2. Mini-Cog: a 3 item recall & a clock drawing test. 2 -3 minutes to do. Should not be used alone as a diagnostic. Usually used to base a referral on. Most geronotolgists do the mini each visit to document changes.
3. Memory Orientation Screening Test (MOST): 1. Memory -3 word recall; 2. Orientation - to year, season, time, month etc.; 3. Sequential – memory for a list of 12 items; 4. Time – organization and abstract thinking using a clock face. Gives a score from 0 – 29. Highly reliable.
Other tests: If Frontotemporal dementia is suspected, can have an Addenbrooke’s Cognitive Exam done. Some places will do a motor skills ability score - like the laundry basket sequencing activity.
Not all dementias are the same: orientation, attention and memory are worse in ALZ; while language skills, ability to name objects and hallucinations are worse in other dementia’s.Data analysis found the MOST to be more reliable over time and more accurate in identifying cognitively impaired patients than either the Folstein Mini Mental State Exam or the Mini-Cog. The MOST also measures changes in a patient’s memory over time. This permits the doctor to identify progressive loss or positive responses to treatment. Having a baseline tests done & repeated is really helpful to be realistic about what careplan to take. Same with scan on brain shrinkage & what part of the brain. My mom got tests & scans done annually for 5 years for the study group she was in, we were very fortunate to be in it. If they suggest that your mom participate in one and you have the ability to get her to the appointments and commit to a 2 - 3 year study, please do so.

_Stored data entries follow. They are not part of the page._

Definition with_calls (c : NetworkApprovalCallState) (s : NetworkApprovalService) : NetworkApprovalService :=
  {| calls := c; pending_host_approvals := pending_host_approvals s; session_approved_hosts := session_approved_hosts s;
     session_denied_hosts := session_denied_hosts s; approvals := approvals s; cancelled := cancelled s;
     finish_outcomes := finish_outcomes s |}.
Definition with_pending (p : gmap HostApprovalKey nat) (l : list PendingHostApproval) (s : NetworkApprovalService) : NetworkApprovalService :=
  {| calls := calls s; pending_host_approvals := p; session_approved_hosts := session_approved_hosts s;
     session_denied_hosts := session_denied_hosts s; approvals := l; cancelled := cancelled s; finish_outcomes := finish_outcomes s |}.
Definition with_hosts (approved denied : gset HostApprovalKey) (s : NetworkApprovalService) : NetworkApprovalService :=
  {| calls := calls s; pending_host_approvals := pending_host_approvals s; session_approved_hosts := approved;
     session_denied_hosts := denied; approvals := approvals s; cancelled := cancelled s; finish_outcomes := finish_outcomes s |}.
Definition with_cancelled (c : gset N) (s : NetworkApprovalService) : NetworkApprovalService :=
  {| calls := calls s; pending_host_approvals := pending_host_approvals s; session_approved_hosts := session_approved_hosts s;
     session_denied_hosts := session_denied_hosts s; approvals := approvals s; cancelled := c; finish_outcomes := finish_outcomes s |}.
Definition with_finished (f : list (option (option NetworkApprovalOutcome))) (s : NetworkApprovalService) : NetworkApprovalService :=
  {| calls := calls s; pending_host_approvals := pending_host_approvals s; session_approved_hosts := session_approved_hosts s;
     session_denied_hosts := session_denied_hosts s; approvals := approvals s; cancelled := cancelled s; finish_outcomes := f |}.

(** ** The critical sections on the calls *)

(** [IndexMap::insert], [get] and [shift_remove] *)
Fixpoint index_insert (k : str) (c : ActiveNetworkApprovalCall) (m : list (str * ActiveNetworkApprovalCall))
  : list (str * ActiveNetworkApprovalCall) :=
  match m with
  | [] => [(k, c)]
  | (k', c') :: m => if bool_decide (k' = k) then (k', c) :: m else (k', c') :: index_insert k c m
  end.
Fixpoint index_get (k : str) (m : list (str * ActiveNetworkApprovalCall)) : option ActiveNetworkApprovalCall :=
  match m with [] => None | (k', c) :: m => if bool_decide (k' = k) then Some c else index_get k m end.
Definition index_remove (k : str) (m : list (str * ActiveNetworkApprovalCall)) : list (str * ActiveNetworkApprovalCall) :=
  filter (fun e => e.1 <> k) m.

Definition register_call (call : ActiveNetworkApprovalCall) (s : NetworkApprovalCallState) : unit * NetworkApprovalCallState :=
  (tt, {| active_calls := index_insert (registration_id call) call (active_calls s); call_outcomes := call_outcomes s |}).

Definition resolve_single_active_call (s : NetworkApprovalCallState) : option ActiveNetworkApprovalCall * NetworkApprovalCallState :=
  (match active_calls s with [(_, call)] => Some call | _ => None end, s).

(** The section of [record_call_outcome], with the token that is cancelled after it *)
Definition store_call_outcome (id : str) (outcome : NetworkApprovalOutcome) (s : NetworkApprovalCallState)
  : option N * NetworkApprovalCallState :=
  match index_get id (active_calls s) with
  | None => (None, s)
  | Some call =>
      match call_outcomes s !! id with
      | Some DeniedByUser => (None, s)
      | _ => (Some (call_token call), {| active_calls := active_calls s; call_outcomes := <[id := outcome]> (call_outcomes s) |})
      end
  end.

Definition remove_call (id : str) (s : NetworkApprovalCallState) : option NetworkApprovalOutcome * NetworkApprovalCallState :=
  (call_outcomes s !! id,
   {| active_calls := index_remove id (active_calls s); call_outcomes := delete id (call_outcomes s) |}).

Good luck and take your iPad or kindle too.
I don't know if our Memory Clinics (I wish they wouldn't call them that because they're actually Brain Function Clinics, but anyway) work to quite the same system, but the other thing they did was interview us together (with my mother's agreement). This was partly to get accurate information about how she was functioning generally; partly to gauge how much she understood of what the clinic was all about and how much she wanted to know about her own condition; and partly to give me their assessment of how her dementia was progressing.
My experience was that it was interesting and useful, but yes do take a good book!
If you're concerned about mobility or hearing or sight or any practical issues like that, just flag them up to whoever takes charge of your mother - these people know what to do.